On connaît la grande littérature latino-américaine du XXe siècle, mais on connaît moins celle qui s’écrit aujourd’hui. Le romancier guatémaltèque Rodrigo Rey Rosa figure parmi les nouvelles voix, qui disent d’autres drames, vécus à d’autres  époques.

On connaît la grande littérature latino-américaine du XXe siècle, mais on connaît moins celle qui s’écrit aujourd’hui. Le romancier guatémaltèque Rodrigo Rey Rosa figure parmi les nouvelles voix, qui disent d’autres drames, puisque vécus à d’autres époques (bien que la guerre reste la guerre, non?).
Rey Rosa est né en 1958, à Ciudad Guatemala, mais a vécu aux États-Unis et au Maroc, à Tanger plus précisément, où il connut très bien Paul Bowles (le célèbre auteur du Thé au Sahara, décédé il y a quelques années), qui fut son premier traducteur, tout un honneur! Il vient de regagner son pays, ainsi qu’il le confiait récemment à un journaliste français.
Dans Le Silence des eaux, l’écrivain sud-américain raconte le destin de quatre personnes: un écrivain anglais, Lucien Leigh, qui retourne dans un village indien guatémaltèque pour tirer une affaire de trahison au clair; Ernesto, amoureux d’Emilia, l’étudiante, qui n’accepte pas qu’il ait un passé militaire; et Pedro, dont le père a trempé dans une affaire de corruption dans le milieu de l’aide humanitaire. Ces personnages se croisent tous mais ne se connaissent pas nécessairement, bien qu’ils soient liés par quelques épisodes, et par le lieu où se déroule l’histoire.
Dans Le Silence des eaux, le pays de Rey Rosa n’est pas un paradis, même si l’on baigne dans un décor envoûtant. «Amanda disait qu’elle était contente d’avoir tourné le dos à la vie guatémaltèque. Elle était née là-bas par hasard et avait choisi de vivre à Londres.
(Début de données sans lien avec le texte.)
Ltac leb_lia := repeat match goal with |- context [(?x <=? ?y)%nat] =>
  destruct (Nat.leb_spec x y) end; cbn [andb orb]; solve [done|exfalso; lia].
Lemma first_stage n p t a b f : (0 < p)%nat → (∀ x, (n ≤ x)%nat → f x = true) →
  block p (2 * t) a f → block p (2 * t + 1) b f →
  columns p 1 t a b (foldl cmpf f (stage n p p)).
Proof.
  intros Hp Hbig [Ha Hfa] [Hb Hfb] m c Hc Hm.
  rewrite <- (Nat.mul_1_r p) at 1. rewrite stage_value by (done || lia || by left).
  assert (f (pos p 1 t 0 c) = (a <=? c)%nat) as H0.
  { replace (pos p 1 t 0 c) with (p * (2 * t) + c)%nat by (unfold pos; lia). by apply Hfa. }
  assert (f (pos p 1 t 1 c) = (b <=? c)%nat) as H1.
  { replace (pos p 1 t 1 c) with (p * (2 * t + 1) + c)%nat by (unfold pos; lia). by apply Hfb. }
  rewrite !cl_whole by done. destruct m as [|[|m]]; [| |lia]; unfold up; simpl; rewrite H0, H1;
    by destruct (a <=? c)%nat, (b <=? c)%nat.
Qed.
Lemma merge_stage n h q t a b f : (0 < h)%nat → (0 < q)%nat →
  (∀ x, (n ≤ x)%nat → f x = true) → (a ≤ 2 * h * q)%nat → (b ≤ 2 * h * q)%nat →
  columns (2 * h) q t a b f → columns h (2 * q) t a b (foldl cmpf f (stage n (2 * h * q) h)).
Proof.
  intros Hh Hq Hbig Ha Hb Hcol m c Hc Hm.
  replace (2 * h * q)%nat with (h * (2 * q))%nat by lia.
  rewrite stage_value; [|lia|right; by rewrite Nat.even_mul|done..].
  assert (∀ u, (u < 2 * q)%nat → f (pos h (2 * q) t (2 * u) c)
            = (cl a c (2 * h) + cl b c (2 * h) <=? u)%nat) as Heven.
  { intros u Hu. rewrite <- Hcol by lia. f_equal. unfold pos. nia. }
  assert (∀ u, (u < 2 * q)%nat → f (pos h (2 * q) t (2 * u + 1) c)
            = (cl a (c + h) (2 * h) + cl b (c + h) (2 * h) <=? u)%nat) as Hodd.
  { intros u Hu. rewrite <- Hcol by lia. f_equal. unfold pos. nia. }
  destruct (cl_split a c h Hc) as [-> ?], (cl_split b c h Hc) as [-> ?].
  pose proof (cl_le a c (2 * h) q). pose proof (cl_le b c (2 * h) q).
  unfold up. rewrite (proj2 (Nat.eqb_neq (2 * q) 1)) by lia.
  assert (Nat.odd (2 * q) = false ∧ ∀ u, Nat.odd (2 * u) = false ∧ Nat.odd (2 * u + 1) = true)
    as [_ Hpar].
  { split; [by rewrite Nat.odd_mul|]. intros u. by rewrite Nat.add_1_r, Nat.odd_succ, Nat.even_mul, Nat.odd_mul. }
  destruct (Nat.Even_or_Odd m) as [[[|u] ->]|[u ->]].
  - rewrite (proj1 (Hpar 0%nat)), Heven by lia. change (2 * 0)%nat with 0%nat. cbn [andb]. leb_lia.
  - rewrite (proj1 (Hpar _)), Heven by lia. cbn [andb].
    replace (2 * S u)%nat with (S (2 * u + 1)) by lia.
    rewrite (proj2 (Hpar u)), Hodd, (proj2 (Nat.ltb_lt _ _)) by lia. cbn [andb]. leb_lia.
  - rewrite (proj2 (Hpar u)), Hodd by lia. cbn [andb].
    replace (2 * u + 1 + 1)%nat with (2 * (u + 1))%nat by lia.
    destruct (Nat.ltb_spec (2 * (u + 1)) (2 * (2 * q))).
    + rewrite Heven by lia. leb_lia.
    + rewrite Nat.add_1_r, (proj1 (Hpar u)). cbn [andb]. leb_lia.
Qed.

(** ** The loops sort arrays of booleans *)
Definition in_bounds (n : nat) (U : list (nat * nat)) : Prop := Forall (λ xy, xy.1 < xy.2 < n)%nat U.
Lemma foldl_bounds n U f z : in_bounds n U → (n ≤ z)%nat → foldl cmpf f U z = f z.
Proof.
  intros HU Hz. revert f. induction HU as [|[x y] U [] HU IH]; intros f; [done|].
  cbn [foldl]. rewrite IH. unfold cmpf. simpl in *. by rewrite !(proj2 (Nat.eqb_neq _ _)) by lia.
Qed.
Lemma stage_bounds n p k fuel j : (0 < k)%nat → (n - j ≤ fuel)%nat → in_bounds n (j_loop fuel n p k j).
Proof.
  intros Hk Hf. apply Forall_forall. intros [x y] (m & i & ? & _ & -> & ? & _)%j_loop_elem; simpl; lia.
Qed.
Lemma k_loop_bounds n p : ∀ fuel k, in_bounds n (k_loop fuel n p k).
Proof.
  induction fuel as [|fuel IH]; intros k; cbn [k_loop]; [constructor|].
  destruct (Nat.leb_spec 1 k); [|constructor]. apply Forall_app. split; [|apply IH].
  apply stage_bounds; lia.
Qed.
Lemma p_loop_bounds n : ∀ fuel p, in_bounds n (p_loop fuel n p).
Proof.
  induction fuel as [|fuel IH]; intros p; cbn [p_loop]; [constructor|].
  case_match; [|constructor]. apply Forall_app. split; [apply k_loop_bounds|apply IH].
Qed.

Lemma k_rest n p t a b : (a ≤ p)%nat → (b ≤ p)%nat → ∀ i q fuel f,
  p = (2 ^ i * q)%nat → (0 < q)%nat → (2 ^ i / 2 ≤ fuel)%nat →
  (∀ x, (n ≤ x)%nat → f x = true) → columns (2 ^ i) q t a b f →
  columns 1 p t a b (foldl cmpf f (k_loop fuel n p (2 ^ i / 2))).
Proof.
  intros Ha Hb. induction i as [|i IH]; intros q fuel f Hp Hq Hfuel Hbig Hcol.
  { change (2 ^ 0 / 2)%nat with 0%nat. replace p with q by (simpl in Hp; lia). by destruct fuel. }
  pose proof (Nat.pow_nonzero 2 i) as Hpos.
  assert (2 ^ S i / 2 = 2 ^ i)%nat as Hhalf.
  { rewrite Nat.pow_succ_r', Nat.mul_comm. by apply Nat.div_mul. }
  rewrite Hhalf in *. destruct fuel as [|fuel]; [lia|]. cbn [k_loop].
  rewrite (proj2 (Nat.leb_le 1 (2 ^ i))) by lia. rewrite foldl_app.
  rewrite Nat.pow_succ_r' in Hp, Hcol.
  apply (IH (2 * q)%nat); [lia|lia| |intros x Hx; rewrite (foldl_bounds n) by (done || apply stage_bounds; lia); by apply Hbig|].
  - pose proof (Nat.div_lt (2 ^ i) 2). lia.
  - subst p. apply merge_stage; [lia|done..].
Qed.
Lemma merge_blocks n e f t : (∀ x, (n ≤ x)%nat → f x = true) →
  (∀ t, ∃ a, block (2 ^ e) t a f) →
  ∃ a, block (2 ^ e * 2) t a (foldl cmpf f (k_loop (S (2 ^ e)) n (2 ^ e) (2 ^ e))).
Proof.
  intros Hbig Hblk. set (p := (2 ^ e)%nat) in *.
  assert (0 < p)%nat as Hp by (pose proof (Nat.pow_nonzero 2 e); lia).
  destruct (Hblk (2 * t)%nat) as [a Ha], (Hblk (2 * t + 1)%nat) as [b Hb].
  cbn [k_loop]. rewrite (proj2 (Nat.leb_le 1 p)) by lia. rewrite foldl_app.
  assert (columns 1 p t a b (foldl cmpf (foldl cmpf f (stage n p p)) (k_loop p n p (2 ^ e / 2))))
    as Hcol.
  { apply (k_rest n p t a b) with (q := 1%nat); [apply Ha|apply Hb|lia|lia| | |].
    - fold p. apply Nat.Div0.div_le_upper_bound. lia.
    - intros x Hx. rewrite (foldl_bounds n) by (done || apply stage_bounds; lia). by apply Hbig.
    - by apply first_stage. }
  exists (a + b)%nat. destruct Ha as [Ha _], Hb as [Hb _]. split; [lia|]. intros x Hx.
  specialize (Hcol x 0%nat). unfold cl, pos in Hcol. rewrite !Nat.div_1_r in Hcol.
  fold p in Hcol. rewrite !Nat.mul_1_l, !Nat.add_0_r in Hcol.
  replace (p * 2 * t)%nat with (2 * p * t)%nat by lia. unfold stage in Hcol. rewrite Hcol by lia.
  f_equal. lia.
Qed.
Lemma p_loop_sorts n : ∀ fuel e f, (n - 2 ^ e ≤ fuel)%nat →
  (∀ x, (n ≤ x)%nat → f x = true) → (∀ t, ∃ a, block (2 ^ e) t a f) →
  ∃ a, ∀ x, (x < n)%nat → foldl cmpf f (p_loop fuel n (2 ^ e)) x = (a <=? x)%nat.
Proof.
  induction fuel as [|fuel IH]; intros e f Hf Hbig Hblk; cbn [p_loop];
    pose proof (Nat.pow_nonzero 2 e).
  - destruct (Hblk 0%nat) as (a & _ & Ha). exists a. intros x Hx.
    rewrite Nat.mul_0_r in Ha. apply Ha. lia.
  - destruct (Nat.ltb_spec (2 ^ e) n).
    + rewrite foldl_app. rewrite Nat.mul_comm, <- Nat.pow_succ_r'.
      apply IH; [rewrite Nat.pow_succ_r'; lia| |].
      * intros x Hx. rewrite (foldl_bounds n) by (done || apply k_loop_bounds). by apply Hbig.
      * intros t. rewrite Nat.pow_succ_r', Nat.mul_comm. by apply merge_blocks.
    + destruct (Hblk 0%nat) as (a & _ & Ha). exists a. intros x Hx.
      rewrite Nat.mul_0_r in Ha. apply Ha. lia.
Qed.
Lemma network_sorts_bools n f : (∀ x, (n ≤ x)%nat → f x = true) →
  ∃ a, ∀ x, (x < n)%nat → foldl cmpf f (batcher_network n) x = (a <=? x)%nat.
Proof.
  intros Hbig. apply (p_loop_sorts n n 0); [simpl; lia|done|]. intros t.
  exists (if f t then 0 else 1)%nat. split; [destruct (f t); simpl; lia|]. intros x Hx. simpl in Hx.
  replace (2 ^ 0 * t + x)%nat with t by (simpl; lia). replace x with 0%nat by lia. by destruct (f t).
Qed.

(** ** And any array with keys *)
Section lists.
Context {A : Type} (key : A → Z).
(** One compare-swap on a vector. *)
Definition cmp_swap (v : list A) (xy : nat * nat) : list A :=
  match v !! xy.1, v !! xy.2 with
  | Some a, Some b => if (key b <? key a)%Z then <[xy.2 := a]> (<[xy.1 := b]> v) else v
  | _, _ => v
  end.
Definition at_least (t : Z) (v : list A) : nat → bool := λ x,
  match v !! x with Some a => (t <=? key a)%Z | None => true end.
C’était comme si elle éprouvait un certain mépris pour ceux qui voulaient vivre au Guatemala. On aurait dit qu’elle pensait que pour faire une chose pareille il fallait être poussé par quelque ignoble motif, la paresse ou la cupidité, on simplement le manque de sensibilité.»
Les deux personnages masculins symbolisent très bien les déchirements que l’on peut ressentir face à la situation politique du pays. Tous deux sont pris dans une logique de guerre, encouragée par la valorisation de laforce et du pouvoir militaire. Leur amitié sera compromise par l’histoire de leurs familles et les événements s’étant déroulés avant même leur vie adulte.
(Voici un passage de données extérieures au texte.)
(* ===== verification/Analysis.v ===== *)
(** * Program statistics (ir/analysis.h)

    [analyze_program] reduces the passes to scalar metrics.  The theorem ties
    every field to a fact about the program: counts, depth, reachability, the
    largest number of wires alive at once and the largest fan-out. *)

From S2P Require Import Prelude Program Validate Context Execute Kernel Record Passes Transform.
#[local] Set Warnings "-clear-no-such-hyp".

Record ProgramStats : Type := MkProgramStats {
  st_wire_reuse : WireReuse;
  st_num_inputs : N; st_num_outputs : N; st_stored_num_wires : N; st_dense_num_wires : N;
  st_num_gates : N; st_num_and : N; st_num_xor : N; st_num_not : N; st_num_const : N;
  st_and_depth : N; st_max_and_per_level : N;
  st_reachable_wires : N; st_reachable_gates : N; st_reachable_and : N;
  st_peak_live_wires : N; st_max_fanout : N;
  st_stored_program_digest : N; st_dense_program_digest : N }.

Definition wire_reuse_name (reuse : WireReuse) : string :=
  match reuse with ReuseNone => "none" | ReuseLinear => "linear" | ReuseFull => "full" end.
Pendant que le vieil écrivain anglais tente de trouver son aiguille dans une botte de foin, semant des écouteurs miniatures partout où il le juge utile, la jeune Emilia tisse la toile dans laquelle l’attend son destin. Et la jungle guatémaltèque n’est pas tendre pour les âmes sensibles.
Le roman de Rey Rosa est elliptique, et fait les portraits par petites touches, trace les intrigues par à-coups, sans linéarité. Cela rend parfois l’action un peu détachée. Néanmoins, le parti pris esthétique du romancier parvient à rendre percutantes les histoires qu’il nous raconte, où la froideur des descriptions contraste avec la violence dissimulée dans chaque maison, derrière chaque arbre.
L’ambiance créée par ce lourd décor chargé de feuillages et d’humidité, par les cours d’eau sinueux et obscurs, participe à ce climat de torpeur et de secret qui règne dans le roman. «À chaque changement de direction de l’embarcation se profilaient, à droite et à gauche, de sombres formes changeantes d’animaux tapis entre la clarté du firmament et celle du fleuve. À ce moment-là, à droite, alors qu’ils descendaient le méandre du fleuve, un serpent engloutissait, de façon à peine croyable, un crapaud et se déroulait sous les étoiles sur l’autre rive.»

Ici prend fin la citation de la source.